_Work instruction_
Your answer should consist only of the line with "unfold sha256.be_bytes. apply" and the lines after it, reproduced exactly through the end of the entries below.

[Listed records]

(** X4 — Flattening a sequence in two parts and merging gives the
    flattening of the whole, with the entries of the later part taking
    precedence; the whole raises when a part does. *)
Theorem tuple_to_dict_concat (front back : list RDN) :
  _tuple_to_dict (front ++ back)
  = (first ← _tuple_to_dict front; second ← _tuple_to_dict back; Ok (second ∪ first)).
Proof.
  unfold _tuple_to_dict. rewrite tuple_to_dict_loop_app.
  destruct (tuple_to_dict_loop front ∅) as [first|e]; [|reflexivity].
  cbn [mbind result_bind]. apply tuple_to_dict_loop_union.
Qed.

(** X5 — The flat mapping holds nothing but what the groups give: its
    keys are exactly the names that lead a group, and the value under a
    key is the value some group gives that name. *)
Theorem tuple_to_dict_entries (items : list RDN) (d : gmap string string) (k : string) :
  _tuple_to_dict items = Ok d ->
  (is_Some (d !! k) <->
   Exists (fun item => exists v others, item = (k, v) :: others) items) /\
  (forall v, d !! k = Some v ->
     Exists (fun item => exists others, item = (k, v) :: others) items).
Proof.
  unfold _tuple_to_dict. intros E. split; [split|].
  - intros [v Hv]. destruct (tuple_to_dict_loop_from _ _ _ _ _ E Hv) as [Hex | Hin].
    + eapply Exists_impl; [exact Hex|]. intros item [others ->]. eauto.
    + rewrite lookup_empty in Hin. discriminate.
  - revert E. generalize (∅ : gmap string string).
    induction items as [|item items IH]; intros data E Hex; [inversion Hex|].
    cbn [tuple_to_dict_loop] in E.
    destruct item as [|[name value] others]; [discriminate|].
    inversion Hex as [? ? (v & o & Hitem) | ? ? Hrest]; subst.
    + inversion Hitem; subst. apply (tuple_to_dict_loop_keeps _ _ _ _ E).
      rewrite lookup_insert_eq. eauto.
    + exact (IH _ E Hrest).
  - intros v Hv. destruct (tuple_to_dict_loop_from _ _ _ _ _ E Hv) as [Hex | Hin];
      [exact Hex|]. rewrite lookup_empty in Hin. discriminate.
Qed.

Lemma tuple_to_dict_entries_witness :
  (is_Some (({[ "commonName" := "example.com" ]} : gmap string string) !! "emailAddress") <->
   Exists (fun item => exists v others, item = ("emailAddress", v) :: others)
     [ [("commonName", "example.com"); ("emailAddress", "admin@example.com")] ]) /\
  (forall v, ({[ "commonName" := "example.com" ]} : gmap string string) !! "emailAddress"
             = Some v ->
     Exists (fun item => exists others, item = ("emailAddress", v) :: others)
       [ [("commonName", "example.com"); ("emailAddress", "admin@example.com")] ]).
Proof.
  apply (tuple_to_dict_entries
           [ [("commonName", "example.com"); ("emailAddress", "admin@example.com")] ]).
  reflexivity.
Defined.
(** * The kite shared worker: one WebSocket multiplexed between browser tabs

    A shallow embedding of the shared worker (the connection multiplexer)
    and of the tab-side [KiteChat.onZippedMessage], followed by the
    properties of the outgoing queue, the message history, the join
    handling and the reconnection policy.

    The worker is single threaded: every handler runs to completion on the
    module-level variables.  A handler is embedded as a function on the
    record [Worker] of those variables.  What a handler does to the outside
    (messages posted to tab ports, frames written to the socket, sockets
    created and closed, timers armed) is appended to the [effects] log of
    the record, in program order.  A handler that throws keeps the writes it
    made before the throw, as in JavaScript. *)

(** Further parts embed what else the sources hold: the timeline
    container mixin ([Timeline]), the chat element ([Element]), the
    broadcast channel by which the tabs settle who connects ([Channel]),
    and the event listeners that are bound where they are registered
    ([Listeners]).  Each has its definitions with the worker's and its
    properties after the worker's. *)

From stdpp Require Import base numbers list strings.

Local Open Scope Z_scope.
Local Open Scope string_scope.
Local Open Scope list_scope.

(** ** Messages (kite-types) *)

Inductive MsgStatus := unknown | sent | delivered | read | failed.

Record File := { name : string; type : string; size : Z }.

Inductive Body :=
| PlaintextBody (text : string)
| FileBody (file : File) (batchId : option string) (totalFiles : option Z).
(** [start] starts discovery, and starts selection exactly when the package
    variable [Selection] is set. *)
Lemma start_selection_iff_set (env : Env) (w : world) d a host port la ra :
  Discovery w = Some d ->
  startupSucceeds env a host port la ra ->
  exists evs,
    trace (snd (start env w)) = trace w ++ evs /\
    In (CallStart DiscoveryH) evs /\
    (In (CallStart SelectionH) evs <-> is_Some (Selection w)).
Proof.
  intros HD Hok.
  assert (Hstart : forall sel,
            In (CallStart DiscoveryH) (startupTrace env a sel) /\
            (In (CallStart SelectionH) (startupTrace env a sel)
             <-> sel = true)).
  { intros sel. split.
    - destruct sel; cbn; repeat (first [left; reflexivity | right]).
    - destruct sel; cbn; split; intros H; try reflexivity; try discriminate H.
      + repeat (first [left; reflexivity | right]).
      + repeat (destruct H as [H|H]; [discriminate H|]). destruct H. }
  assert (Htear : forall sel tl,
            (forall e, In e tl -> exists m, e = Log Info m []) ->
            ~ In (CallStart SelectionH) (teardownTrace sel ++ tl)).
  { intros sel tl Htl H. apply in_app_or in H as [H|H].
    - destruct sel; cbn in H;
        repeat (destruct H as [H|H]; [discriminate H|]); destruct H.
    - apply Htl in H as [m H]. discriminate H. }
  destruct (shutdownSignal env) eqn:Hsig.
  - destruct (start_shutdown env w d a host port la ra HD Hok Hsig)
      as (-> & _).
    eexists. split; [reflexivity|]. split.
    + apply in_or_app. left. apply Hstart.
    + split.
      * intros H. eapply bool_decide_eq_true_1, Hstart.
        apply in_app_or in H as [H|H]; [exact H|]. exfalso.
        destruct H as [H|H]; [discriminate H|].
        apply Htear in H; [destruct H|].
        intros e [<-|[]]. eauto.
      * intros H. apply in_or_app. left.
        now apply Hstart, bool_decide_eq_true_2.
  - destruct (start_waits env w d a host port la ra HD Hok Hsig)
      as (_ & ->).
    eexists. split; [reflexivity|]. split; [apply Hstart|].
    rewrite (proj2 (Hstart _)).
    split; [apply bool_decide_eq_true_1|apply bool_decide_eq_true_2].
Qed.

(** C3: a failed self-test makes [start] panic, after one call of
    [CheckUDP], with a message that names the advertised peering address
    and its network; a failed bind makes [start] exit the process right
    after [ListenUDP]; and whichever step of the startup fails, [start] ends
    in a panic or an exit without having served, started a protocol or set
    [ID]. *)
Theorem startup_failure_is_fatal (env : Env) (w : world) :
  (forall a host port la ra err,
     Get (Services (local_GetInstance env)) PeeringKey = Some a ->
     SplitHostPort (String_ a) = inr (host, port) ->
     ResolveUDPAddr env (Network a)
       (JoinHostPort (GetString env (CFG_BIND env)) port) = inr la ->
     ResolveUDPAddr env (Network a) (String_ a) = inr ra ->
     CheckUDP env la ra false true = Some err ->
     start env w =
     (Panicking
        (PanicLog "Please check that HORNET is publicly reachable at %s/%s"
           [AString (String_ a); AString (Network a)]),
      {| Discovery := Discovery w; Selection := Selection w; ID := ID w;
         trace :=
           trace w ++
           [Log Info "Testing service ..." [];
            CallCheckUDP;
            Log Error_ "Error testing service: %s" [AError err];
            Log PanicLevel
              "Please check that HORNET is publicly reachable at %s/%s"
              [AString (String_ a); AString (Network a)];
            Log Info "Stopping Autopeering ... done" []];
         defers := [] |})) /\
  (forall a host port la ra err,
     Get (Services (local_GetInstance env)) PeeringKey = Some a ->
     SplitHostPort (String_ a) = inr (host, port) ->
     ResolveUDPAddr env (Network a)
       (JoinHostPort (GetString env (CFG_BIND env)) port) = inr la ->
     ResolveUDPAddr env (Network a) (String_ a) = inr ra ->
     CheckUDP env la ra false true = None ->
     ListenUDP env (Network a) la = Some err ->
     start env w =
     (Exit 1,
      {| Discovery := Discovery w; Selection := Selection w; ID := ID w;
         trace :=
           trace w ++
           [Log Info "Testing service ..." [];
            CallCheckUDP;
            Log Info "Testing service ... done" [];
            CallListenUDP;
            Log Fatal "Error listening: %v" [AError err]];
         defers := [DeferLogInfo "Stopping Autopeering ... done"] |})) /\
  (~ (exists a host port la ra, startupSucceeds env a host port la ra) ->
   exists evs,
     fatal (fst (start env w)) /\
     trace (snd (start env w)) = trace w ++ evs /\
     Forall (fun e => ~ servingEvent e) evs /\
     ID (snd (start env w)) = ID w).
Proof.
  repeat apply conj.
  - apply start_selftest_failure.
  - apply start_bind_failure.
  - apply start_failure_fatal.
Qed.
Definition validateDb (db : DB) (appName : string) (schemaVersion : Z) : lgo (option error) :=
  log_Println ["validateDb(db,"; appName; fmt_d schemaVersion; ")"] (
  r <~ lift (do (DB_QueryRow db "PRAGMA user_version")) ;;
  uv <~ getUserVersion appName schemaVersion ;;
  x <~ lift (do (Row_Scan r)) ;;
  match x with
  | Err err => lret (Some err)
  | Ok user_version =>
      if negb (uv =? user_version) then
        let dbAppId := Z.land user_version 0x00ffffff in
        let expectedId := Z.land uv 0x00ffffff in
        let dbSchemaVers := uint8 (Z.shiftr user_version 24) in
        let expectedSchemaVers := uint8 (Z.shiftr uv 24) in
        if negb (dbAppId =? expectedId) then
          lret (Some (AppIdError dbAppId expectedId))
        else if negb (dbSchemaVers =? expectedSchemaVers) then
          lret (Some (SchemaVersionError dbSchemaVers expectedSchemaVers))
        else lret None
      else lret None
  end).

Definition OpenAppDB (dbPath appName : string) (schemaVersion : Z)
    : lgo (option DB * option error) :=
  log_Println ["OpenAppDB("; dbPath; appName; fmt_d schemaVersion; ")"] (
  r <~ openAppDBNoValidate dbPath appName schemaVersion ;;
  match r with
  | (_, Some err) => lret (None, Some err)
  | (None, None) => lret (None, None)
  | (Some db, None) =>
      err <~ validateDb db appName schemaVersion ;;
      match err with
      | Some err => _ <~ lift (do (DB_Close db)) ;; lret (None, Some err)
      | None => lret (Some db, None)
      end
  end).

Definition InitAppDB (dbPath appName : string) (schemaVersion : Z)
    (schema : list string) : lgo (option DB * option error) :=
  log_Println ["InitAppDb("; dbPath; appName; fmt_d schemaVersion; ")"] (
  r <~ lift (do (os_Stat dbPath)) ;;
  let err := error_of r in
  if os_IsNotExist err then
    dir <~ lift (do (filepath_Dir dbPath)) ;;
    err <~ lift (do (os_MkdirAll dir (Z.lor ModeDir 448 (* 0700 *)))) ;;
    match err with
    | Some err => lret (None, Some err)
    | None =>
        r <~ lift (do (os_Create dbPath)) ;;
        match r with
        | Err err => lret (None, Some err)
        | Ok fh =>
            _ <~ lift (do (File_Close fh)) ;;
            r <~ openAppDBNoValidate dbPath appName schemaVersion ;;
            match r with
            | (_, Some err) => lret (None, Some err)
            | (None, None) => lret (None, None)
            | (Some db, None) =>
                _ <~ initSchema db appName schemaVersion schema ;;
                lret (Some db, None)
            end
        end
    end
  else
    r <~ OpenAppDB dbPath appName schemaVersion ;;
    match r with
    | (_, Some err) => lret (None, Some err)
    | (db, None) => lret (db, None)
    end).

End Logged.

(** A program of the variant and a program of the package do the same when
    the lines are dropped: same calls, same final state, same result, in
    every environment. *)
Definition erases {A} (p' : lgo A) (p : go A) : Prop :=
  forall (S : Type) (h : handler S) (s : S), run h (erase p') s = run h p s.

(** The line that the variant of [ExecSqlStatement] logs for a statement. *)
Definition statement_line (sql : string) : string :=
  Sprintln ["ExecSqlStatement(db,"; sql; ")"].

(** ** More sample environments *)

(** The world of [world_app3] after another application has tried to open
    the database: handle 1 was opened and closed again. *)
Definition world_closed : Ref.world :=
  state_of Ref.handle (OpenAppDB app_path "beta" 3) world_app3.

(** A reference world with a regular file where the directory should be. *)
Definition world_blocked : Ref.world :=
  Ref.set_files Ref.empty (<["/data" := Ref.Regular Ref.empty_db]> ∅).

(** * Properties *)

(** ** Bytes and words *)

Lemma land_255_byte (x : Z) : is_uint8 (Z.land x 0xff).
Proof.
  unfold is_uint8. change 0xff with (Z.ones 8).
  rewrite Z.land_ones by lia. apply Z.mod_pos_bound. lia.
Qed.

Lemma lor_shiftl_add (a b n : Z) :
  0 <= n -> 0 <= a < 2 ^ n -> Z.lor a (Z.shiftl b n) = a + b * 2 ^ n.
Proof.
  intros Hn Ha.
  assert (Hdisj : Z.land a (Z.shiftl b n) = 0).
  { apply Z.bits_inj'. intros i Hi.
    rewrite Z.land_spec, Z.bits_0.
    destruct (Z.lt_ge_cases i n) as [Hlt | Hge].
    - rewrite (Z.shiftl_spec_low b n i Hlt). apply andb_false_r.
    - replace a with (a mod 2 ^ n) by (apply Z.mod_small; lia).
      rewrite Z.mod_pow2_bits_high by lia. reflexivity. }
  rewrite <- Z.lxor_lor by exact Hdisj.
  rewrite <- Z.add_nocarry_lxor by exact Hdisj.
  rewrite Z.shiftl_mul_pow2 by lia. reflexivity.
Qed.

Lemma be_bytes_range (n : nat) (x : Z) : Forall is_uint8 (sha256.be_bytes n x).
Proof.
  unfold sha256.be_bytes. apply List.Forall_map.
  apply List.Forall_forall. intros i _. apply land_255_byte.
Qed.

Lemma Sum256_length (data : list Z) : length (sha256.Sum256 data) = 32%nat.
Proof.
  unfold sha256.Sum256.
  generalize (fold_left sha256.compress
    (sha256.chunks 64 (length (sha256.pad data) / 64) (sha256.pad data))
    sha256.init).
  intros h. reflexivity.
Qed.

[/Listed records]

_Reply to the task_
  unfold sha256.be_bytes. apply List.Forall_map.
  apply List.Forall_forall. intros i _. apply land_255_byte.
Qed.

Lemma Sum256_length (data : list Z) : length (sha256.Sum256 data) = 32%nat.
Proof.
  unfold sha256.Sum256.
  generalize (fold_left sha256.compress
    (sha256.chunks 64 (length (sha256.pad data) / 64) (sha256.pad data))
    sha256.init).
  intros h. reflexivity.
Qed.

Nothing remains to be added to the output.